**Information shown:**

(** X22: A test does not notice an invalidated credential.  For a stored
    credential without session and refresh credentials, when the account
    endpoint answers the test with 401 and the error code
    [token_invalidated], [test_token] returns the invalid result with the
    message ["Token is invalid: Failed to get user info: 401"]; it makes no
    further request, and the credential is not marked expired: its expired
    and active flags are as before. *)
Theorem test_token_ignores_invalidation env token_id w token_data p w1 r :
  Database.get_token token_id (w_db w) = Some token_data ->
  Py.truthy_str (Token.st token_data) = false ->
  Py.truthy_str (Token.rt token_data) = false ->
  get_proxy_url env (Some token_id) None w = (Ok p, w1) ->
  remote env (length (w_log w1))
    (mkRequest EpMe (Token.token token_data) (Some (PyTuple (fst p) (snd p))))
  = Response r ->
  status_code r = 401%Z ->
  error_code_of r = Some "token_invalidated" ->
  test_token env token_id w
  = (Ok (mkTestResult false "Token is invalid: Failed to get user info: 401"),
     with_logged
       (mkRequest EpMe (Token.token token_data) (Some (PyTuple (fst p) (snd p))))
       (Response r) w1)
  /\ exists tk',
       Database.get_token token_id (w_db w1) = Some tk'
       /\ Token.is_expired tk' = Token.is_expired token_data
       /\ Token.is_active tk' = Token.is_active token_data.
Proof.
  intros Hget Hst Hrt Hp Hr Hs Hcode. split.
  - assert (Hgi :
      get_user_info env (Token.token token_data) (Some token_id) None w
      = (Raise (mkExn ValueError "Failed to get user info: 401"),
         with_logged
           (mkRequest EpMe (Token.token token_data)
              (Some (PyTuple (fst p) (snd p))))
           (Response r) w1)).
    { assert (Hne : status_code r <> 200%Z) by (rewrite Hs; discriminate).
      destruct (get_user_info_failure env (Token.token token_data)
                  (Some token_id) None w p w1 r Hp Hr Hne)
        as (e & Hrun & _ & He).
      pose proof (get_user_info_log env (Token.token token_data)
                    (Some token_id) None w p w1 Hp) as Hw.
      cbv zeta in Hw. rewrite Hr in Hw. rewrite He, Hs in Hrun.
      2:{ unfold error_code_of in Hcode. destruct (json r) as [[| |]|]; auto;
          discriminate. }
      destruct (get_user_info env (Token.token token_data) (Some token_id)
                  None w) as [res w'].
      cbn [fst snd] in Hrun, Hw. now subst. }
    unfold test_token. unfold bind at 1, get_world at 1. rewrite Hget.
    rewrite Hst. unfold bind at 1, ret at 1. rewrite Hrt. cbn [negb andb].
    unfold bind at 1, ret at 1. unfold try_except. unfold bind at 1.
    rewrite Hgi. reflexivity.
  - destruct (get_proxy_url_frame env (Some token_id) None w)
      as (p' & w1' & Hp' & Hmb & _).
    rewrite Hp in Hp'. injection Hp' as <- <-.
    exact (maybe_bound_is_expired _ _ _ _ Hmb Hget).
Qed.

**Work order:** Please copy the lines in the records above between the one holding "Py.truthy_str (Token.st token_data)" and the one holding "pose proof (get_user_info_log", inclusive, exactly and with no other line.

**Problem solution:**
  Py.truthy_str (Token.st token_data) = false ->
  Py.truthy_str (Token.rt token_data) = false ->
  get_proxy_url env (Some token_id) None w = (Ok p, w1) ->
  remote env (length (w_log w1))
    (mkRequest EpMe (Token.token token_data) (Some (PyTuple (fst p) (snd p))))
  = Response r ->
  status_code r = 401%Z ->
  error_code_of r = Some "token_invalidated" ->
  test_token env token_id w
  = (Ok (mkTestResult false "Token is invalid: Failed to get user info: 401"),
     with_logged
       (mkRequest EpMe (Token.token token_data) (Some (PyTuple (fst p) (snd p))))
       (Response r) w1)
  /\ exists tk',
       Database.get_token token_id (w_db w1) = Some tk'
       /\ Token.is_expired tk' = Token.is_expired token_data
       /\ Token.is_active tk' = Token.is_active token_data.
Proof.
  intros Hget Hst Hrt Hp Hr Hs Hcode. split.
  - assert (Hgi :
      get_user_info env (Token.token token_data) (Some token_id) None w
      = (Raise (mkExn ValueError "Failed to get user info: 401"),
         with_logged
           (mkRequest EpMe (Token.token token_data)
              (Some (PyTuple (fst p) (snd p))))
           (Response r) w1)).
    { assert (Hne : status_code r <> 200%Z) by (rewrite Hs; discriminate).
      destruct (get_user_info_failure env (Token.token token_data)
                  (Some token_id) None w p w1 r Hp Hr Hne)
        as (e & Hrun & _ & He).
      pose proof (get_user_info_log env (Token.token token_data)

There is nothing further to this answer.